1. Uso de ésteres de açúcar e/ou fibras selecionadas entre pectina, goma guar, goma de xantano, goma alfarrobeira, alginato, carragenina, fibra de cacau solúvel, fibra de goma guar solúvel, celulose, derivados de celulose, beta-glucano, adipato de diamido acetilado, amido n-OSA, fosfato de hidroxipropil amido, fibras parcialmente despolimerizadas de dois ou mais dos mesmos para reduzir o efeito de resfriamento, em particular, o efeito sensorial de resfriamento de eritritol.
2. Uso de acordo com a reivindicação 1, para a redução do efeito de resfriamento de eritritol em uma composição para confeitaria.
3. Uso de acordo com qualquer uma das reivindicações anteriores, em que a composição para confeitaria é uma composição de chocolate.
4. Uso de acordo com qualquer uma das reivindicações anteriores, em que a proporção do peso combinado de fibras e/ou de ésteres de açúcar para o peso de eritritol é desde 1:5 até 1:300, de preferência desde 1:10 até 1:300.
5. Uso de acordo com qualquer uma das reivindicações anteriores, em que o eritritol está presente na composição total em uma quantidade de 1 a 70 % em peso, em particular, em uma quantidade de 5 a 60 % em peso.
6. Uso de acordo com qualquer uma das reivindicações anteriores, em que é adicionado um adoçante de grande intensidade.
7. Composição cofundida de eritritol e de ésteres de açúcar e/ou de fibras selecionadas entre pectina, goma guar, goma de xantano, goma alfarrobeira, alginato, carragenina, fibra de cacau solúvel, fibra de goma guar solúvel, celulose, derivados de celulose, beta-glucano, adipato de diamido acetilado, amido n-OSA, fosfato de hidroxipropil amido, fibras parcialmente despolimerizadas e misturas de dois ou mais dos mesmos.

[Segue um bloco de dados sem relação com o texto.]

(** * Ligand-identification scripts: a shallow embedding and its properties

    The repository is a set of batch scripts that normalise a structure
    identifier, download the structure file, walk its residues and choose
    the bound ligand.  This development embeds

    - the text operations the scripts rely on ([str.strip], [str.upper],
      [str.replace], the two patterns that extract the code) and the
      paths of [pathlib],
    - the residue walk of [ache_only_extract.py] (the same lines appear in
      [bd2_only_exctact.py], [ligand_mapping_full.py],
      [extract_ligands_split_dual.py], [ligand_residue_test.py]),
    - the line scanner of [realligand_mapping.py],
    - the per-row drivers with their [try]/[except] blocks, the output
      folder and the table they write, and
    - the download cache of [data/final_ligand_extraction.py].

    A Python [str] is a Rocq [string]; a character is its code point, and
    the model covers code points below 256.  The character classes are the
    ones CPython uses for [str]: [str.isspace] and the Unicode [\w]. *)

From Stdlib Require Import NArith Ascii String.
From stdpp Require Import gmap strings list sorting.

#[local] Set Warnings "-clear-no-such-hyp".

(** ** Characters and strings *)

Module Text.
Local Open Scope N_scope.

Definition code (c : ascii) : N := N_of_ascii c.

Definition between (lo hi : N) (c : ascii) : bool :=
  (lo <=? code c) && (code c <=? hi).

(** [str.isspace] on one character: TAB..CR, FS..US, SPACE, NEL, NBSP. *)
Definition isspace (c : ascii) : bool :=
  between 9 13 c || between 28 32 c || (code c =? 133) || (code c =? 160).

Definition is_digit (c : ascii) : bool := between 48 57 c.
Definition is_lower (c : ascii) : bool := between 97 122 c.
Definition is_upper (c : ascii) : bool := between 65 90 c.

(** The letters a..z, A..Z and the digits: the characters of a structure
    code. *)
Definition is_alnum (c : ascii) : bool := is_digit c || is_lower c || is_upper c.

(** The class [\w] of a [str] pattern: alphanumeric characters and the
    underscore.  Above 127 these are the letters, digits and fractions of
    the Latin-1 block. *)
Definition is_word (c : ascii) : bool :=
  is_alnum c || (code c =? 95)
  || (code c =? 170) || (code c =? 178) || (code c =? 179) || (code c =? 181)
  || (code c =? 185) || (code c =? 186) || between 188 190 c
  || between 192 214 c || between 216 246 c || between 248 255 c.

(** [str.upper] and [str.lower] on one character.  Besides a..z the
    Latin-1 block has the small letters 224 to 246 and 248 to 254, whose
    capitals lie 32 below them, and three more: the sharp s (223), whose
    capital is the two letters SS, and the micro sign (181) and the y with
    diaeresis (255), whose capitals are the code points 924 and 376.  These
    two capitals are outside the range of the model: [upper] leaves the
    two characters as they are, and what is stated about an upper-cased
    text is stated for texts without them (see [capital_in_range]).
    [str.lower] stays inside the block. *)
Definition upper_char (c : ascii) : ascii :=
  if is_lower c || between 224 246 c || between 248 254 c
  then ascii_of_N (code c - 32) else c.

Fixpoint upper (s : string) : string :=
  match s with
  | EmptyString => EmptyString
  | String c r =>
      if code c =? 223 then String "S" (String "S" (upper r))
      else String (upper_char c) (upper r)
  end.

(** The characters whose capital is a text of the model. *)
Definition capital_in_range (c : ascii) : bool :=
  negb ((code c =? 181) || (code c =? 255)).

Definition lower_char (c : ascii) : ascii :=
  if is_upper c || between 192 214 c || between 216 222 c
  then ascii_of_N (code c + 32) else c.

Fixpoint lower (s : string) : string :=
  match s with
  | EmptyString => EmptyString
  | String c r => String (lower_char c) (lower r)
  end.

Fixpoint lstrip (s : string) : string :=
  match s with
  | EmptyString => EmptyString
  | String c r => if isspace c then lstrip r else s
  end.

Fixpoint rstrip (s : string) : string :=
  match s with
  | EmptyString => EmptyString
  | String c r =>
      match rstrip r with
      | EmptyString => if isspace c then EmptyString else String c EmptyString
      | r' => String c r'
      end
  end.

(** [s.strip()] *)
Definition strip (s : string) : string := rstrip (lstrip s).

Definition nbsp : ascii := ascii_of_N 160.

(** [s.replace("\xa0", "")] *)
Fixpoint remove_nbsp (s : string) : string :=
  match s with
  | EmptyString => EmptyString
  | String c r => if (code c =? 160) then remove_nbsp r else String c (remove_nbsp r)
  end.

Fixpoint all_chars (p : ascii -> bool) (s : string) : bool :=
  match s with
  | EmptyString => true
  | String c r => p c && all_chars p r
  end.

(** [s.startswith(p)] *)
Fixpoint startswith (p s : string) : bool :=
  match p, s with
  | EmptyString, _ => true
  | String a p', String b s' => if Ascii.eqb a b then startswith p' s' else false
  | String _ _, EmptyString => false
  end.

(** [p in s] for strings *)
Fixpoint contains (p s : string) : bool :=
  startswith p s ||
  match s with
  | EmptyString => false
  | String _ r => contains p r
  end.

Fixpoint drop (n : nat) (s : string) : string :=
  match n, s with
  | O, _ => s
  | S n', String _ r => drop n' r
  | S _, EmptyString => EmptyString
  end.

Fixpoint take (n : nat) (s : string) : string :=
  match n, s with
  | O, _ => EmptyString
  | S n', String c r => String c (take n' r)
  | S _, EmptyString => EmptyString
  end.

(** [s[i:j]] for [0 <= i <= j] *)
Definition slice (i j : nat) (s : string) : string := take (j - i) (drop i s).

(** [sep.join(l)] *)
Fixpoint join (sep : string) (l : list string) : string :=
  match l with
  | [] => EmptyString
  | [x] => x
  | x :: r => x +:+ sep +:+ join sep r
  end.

(** [sorted] on a set of strings: ascending code-point order. *)
Definition sorted (s : gset string) : list string :=
  merge_sort String.le (elements s).

End Text.

(** ** Paths

    [pathlib.PurePosixPath]: a path is its root (the empty text, one slash
    or two) and the parts below it.  Parsing a text drops empty parts and
    single dots and keeps double dots; [self / other] appends the parts of
    [other], unless [other] has a root, in which case it replaces [self]. *)

Module Path.
Import Text.
Local Open Scope N_scope.

Record PurePath := mkPath { root : string; parts : list string }.

Definition is_sep (c : ascii) : bool := code c =? 47.

(** [s.split("/")] *)
Fixpoint split (s : string) : list string :=
  match s with
  | EmptyString => [EmptyString]
  | String c r =>
      if is_sep c then EmptyString :: split r
      else match split r with
           | x :: l => String c x :: l
           | [] => [String c EmptyString]
           end
  end.

(** The root of a text and what follows it: exactly two leading slashes
    are a root of their own, one slash or more than two are the root of
    one slash. *)
Definition splitroot (p : string) : string * string :=
  match p with
  | String a r =>
      if is_sep a then
        match r with
        | String b r' =>
            if is_sep b then
              match r' with
              | String c _ => if is_sep c then ("/", r) else ("//", r')
              | EmptyString => ("//", r')
              end
            else ("/", r)
        | EmptyString => ("/", r)
        end
      else ("", p)
  | EmptyString => ("", p)
  end.

Definition is_part (x : string) : bool :=
  negb (String.eqb x "") && negb (String.eqb x ".").

(** [PurePosixPath(p)] *)
Definition parse (p : string) : PurePath :=
  let (r, rel) := splitroot p in
  mkPath r (List.filter is_part (split rel)).

(** [self / other] for a text [other] *)
Definition joinpath (self : PurePath) (other : string) : PurePath :=
  let o := parse other in
  if String.eqb (root o) "" then mkPath (root self) (parts self ++ parts o)
  else o.

(** [path.parent] *)
Definition parent (p : PurePath) : PurePath :=
  mkPath (root p) (removelast (parts p)).

(** [str(path)] *)
Definition str (p : PurePath) : string :=
  match root p, parts p with
  | EmptyString, [] => "."
  | r, l => r +:+ join "/" l
  end.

8. Composição de acordo com a reivindicação 7, em que a proporção em peso de fibras e/ou ésteres de açúcar para eritritol é desde 1:5 até 1:300, de preferência desde 1:10 até 1:300.
9. Composição para confeitaria incluindo eritritol e ésteres de açúcar e/ou fibras selecionadas entre pectina, goma guar, goma de xantano, goma alfarrobeira, alginato, carragenina, fibra de cacau solúvel, fibra de goma guar solúvel, celulose, derivados de celulose, beta-glucano, adipato de diamido acetilado, amido n-OSA, fosfato de hidroxipropil amido, fibras parcialmente despolimerizadas e misturas de dois ou mais dos mesmos, em que a proporção em peso de ésteres de açúcar e/ou fibras para eritritol é desde 1:5 até 1:300, de preferência desde 1:10 até 1:300.

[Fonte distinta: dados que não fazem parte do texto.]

(** X24.  [recip] is one over the value.  For a finite [z] whose
    components are rounded values (rounding to the precision returns
    them), [z.recip()] and [new Complex(ONE).div(z)] hold the same value
    in each component, the sign of a zero apart, or are NaN together;
    and so does [Complex.divide(ONE, z)], the form the static class
    gives the reciprocal in [csc], [sec], [cot], [csch], [sech] and
    [coth]. *)
Theorem recip_is_one_over {eng : Dec.Engine} (z : Instance.Complex) :
  Dec.isFinite (Instance.re z) = true ->
  Dec.isFinite (Instance.im z) = true ->
  Dec.finalise Dec.pr (Instance.re z) = Instance.re z ->
  Dec.finalise Dec.pr (Instance.im z) = Instance.im z ->
  canon (Instance.re (Instance.div (Instance.mk Instance.ONE Instance.ZERO) z))
  = canon (Instance.re (Instance.recip z))
  /\ canon (Instance.im (Instance.div (Instance.mk Instance.ONE Instance.ZERO) z))
     = canon (Instance.im (Instance.recip z))
  /\ Static.divide (Static.VDecimal Static.ONE) (Static.VComplex (lift z))
     = lift (Instance.div (Instance.mk Instance.ONE Instance.ZERO) z).
Proof.
  destruct z as [x y]. cbn [Instance.re Instance.im]. intros Fx Fy Rx Ry.
  split; [| split; [| reflexivity]];
    unfold Instance.div, Instance.recip; cbn [Instance.re Instance.im];
    unfold Instance.ONE, Instance.ZERO; rewrite Laws.mul_one_l;
    change (Dec.of_Z 0) with (Zero Positive).
  - rewrite Rx.
    destruct (Laws.add_zero_fixed x (Dec.mul (Zero Positive) y) Rx
                (Laws.mul_zero_l _ _ Fy)) as [-> | [Z1 Z2]]; [reflexivity |].
    apply Laws.div_zero_canon; assumption.
  - rewrite Ry.
    destruct (Laws.zero_sub_fixed y (Dec.mul (Zero Positive) x) Ry
                (Laws.mul_zero_l _ _ Fx)) as [-> | [Z1 Z2]]; [reflexivity |].
    apply Laws.div_zero_canon; assumption.
Qed.

(** An instance of X24's hypotheses: [z = 4 + 7i] at 20 digits. *)
Lemma recip_is_one_over_witness :
  canon (Instance.re (Instance.div (eng := Readme.engine)
                        (Instance.mk Instance.ONE Instance.ZERO)
                        (Instance.mk (Dec.of_Z 4) (Dec.of_Z 7))))
  = canon (Instance.re (Instance.recip (eng := Readme.engine)
                          (Instance.mk (Dec.of_Z 4) (Dec.of_Z 7))))
  /\ canon (Instance.im (Instance.div (eng := Readme.engine)
                           (Instance.mk Instance.ONE Instance.ZERO)
                           (Instance.mk (Dec.of_Z 4) (Dec.of_Z 7))))
     = canon (Instance.im (Instance.recip (eng := Readme.engine)
                             (Instance.mk (Dec.of_Z 4) (Dec.of_Z 7))))
  /\ Static.divide (eng := Readme.engine) (Static.VDecimal Static.ONE)
       (Static.VComplex (lift (Instance.mk (Dec.of_Z 4) (Dec.of_Z 7))))
     = lift (Instance.div (eng := Readme.engine)
               (Instance.mk Instance.ONE Instance.ZERO)
               (Instance.mk (Dec.of_Z 4) (Dec.of_Z 7))).
Proof.
  apply (recip_is_one_over (eng := Readme.engine) (Instance.mk (Dec.of_Z 4) (Dec.of_Z 7)));
    reflexivity.
Defined.
(** * Terraform README generator: variable extraction, classification and
      usage rendering

    Shallow embedding of the Terraform generator of
    [.github/scripts/generate-readme-v2.js] (the four-category version with
    sorted usage blocks): [parseVariableBlock], [extractVariables], the
    classification step of [prepareContext] and the usage blocks built by
    [generateReadme].

    A JavaScript string is a sequence of UTF-16 code units; it is modelled as
    a list of code units ([N]).  Regular expressions of the source are values
    of a small syntax, run by a backtracking matcher that follows the
    priorities of the ECMAScript matcher for the constructs the source uses. *)

From Stdlib Require Import List NArith ZArith Bool Lia String Ascii.
From Stdlib Require Import Permutation Sorted.
Import ListNotations.

Set Implicit Arguments.

(* ================================================================= *)
(** ** JavaScript strings *)

Definition char := N.
Definition jsstring := list char.

(** Code units of an ASCII literal. *)
Definition js (s : string) : jsstring :=
  List.map N_of_ascii (list_ascii_of_string s).

Definition c_lbrace : char := 123%N.
Definition c_rbrace : char := 125%N.
Definition c_quote : char := 34%N.
Definition c_apos : char := 39%N.
Definition c_newline : char := 10%N.
Definition c_space : char := 32%N.
Definition c_underscore : char := 95%N.
Definition c_hyphen : char := 45%N.
Definition c_equals : char := 61%N.

(** HCL test inputs are written with apostrophes where the text has double
    quotes. *)
Definition hcl (s : string) : jsstring :=
  List.map (fun c => if N.eqb c c_apos then c_quote else c) (js s).

(** [content[i]]: [undefined] (here [None]) outside of the string. *)
Definition charAt (content : jsstring) (i : Z) : option char :=
  if (i <? 0)%Z then None else nth_error content (Z.to_nat i).

Definition is_char (c : char) (o : option char) : bool :=
  match o with
  | Some d => N.eqb d c
  | None => false
  end.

10. Composição para confeitaria de acordo com a reivindicação9 caracterizada pelo fato de que a composição para confeitaria é uma composição de chocolate.

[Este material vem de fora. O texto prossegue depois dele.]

(* ===== verification/_CoqProject ===== *)
-Q . S2P
Prelude.v
GoText.v
Model.v
Store.v
MemoryStore.v
BoltStore.v
Runtime.v
Fixtures.v
StoreProperties.v
Scheduler.v
Reconciler.v
Replicas.v
Api.v
ApiProperties.v
Concurrency.v
Proxy.v
ProxyProperties.v
ProxyHandler.v
ProxyHandlerProperties.v
Jobs.v
Orchestrator.v
JobCustody.v
OrchestratorProperties.v
Agent.v
AgentProperties.v
AgentShutdown.v
Http.v
ServeMux.v
Routes.v
Infractl.v
InfractlProperties.v
AgentPods.v
AgentExamples.v
GoFormat.v
Settings.v
ProxyConfig.v
ProxyMetrics.v
ProxyMetricsProperties.v
ProxyMetered.v
ProxyMain.v
Middleware.v
Pool.v
PoolProperties.v
Mlctl.v
MlctlProperties.v
GoHeap.v
SharedStore.v
SharedStoreProperties.v
Ticker.v
Discovery.v
ControlPlaneProcess.v
WorkerProcess.v
ProxyProcess.v
OrchestratorServer.v
OrchestratorProcess.v
CpMetrics.v
DemoBackend.v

11. Método para a produção de uma composição de eritritol-fibra e/ou de éster de açúcar compreendendo as etapas de: (i) mistura a seco de fibras e/ou de ésteres de açúcar e eritritol, (ii) fusão da dita mistura e (iii) solidificação a uma temperatura mais baixa do que a temperatura da etapa (ii).
12. Método de acordo com a reivindicação 11, caracterizado pelo fato de que as fibras são selecionadas entre pectina, goma guar, goma de xantano, goma alfarrobeira, alginato, carragenina, fibra de cacau solúvel, fibra de goma guar solúvel, celulose, derivados de celulose, beta-glucano, adipato de diamido acetilado, amido n-OSA, fosfato de hidroxipropil amido, , fibras parcialmente despolimerizadas e misturas de dois ou mais dos mesmos.
13. Método de acordo com a reivindicação 11 ou 12, em que a proporção em peso de ésteres de açúcar e/ou de fibras para eritritol é desde 1:5 até 1:300, de preferência desde 1:10 até 1:300.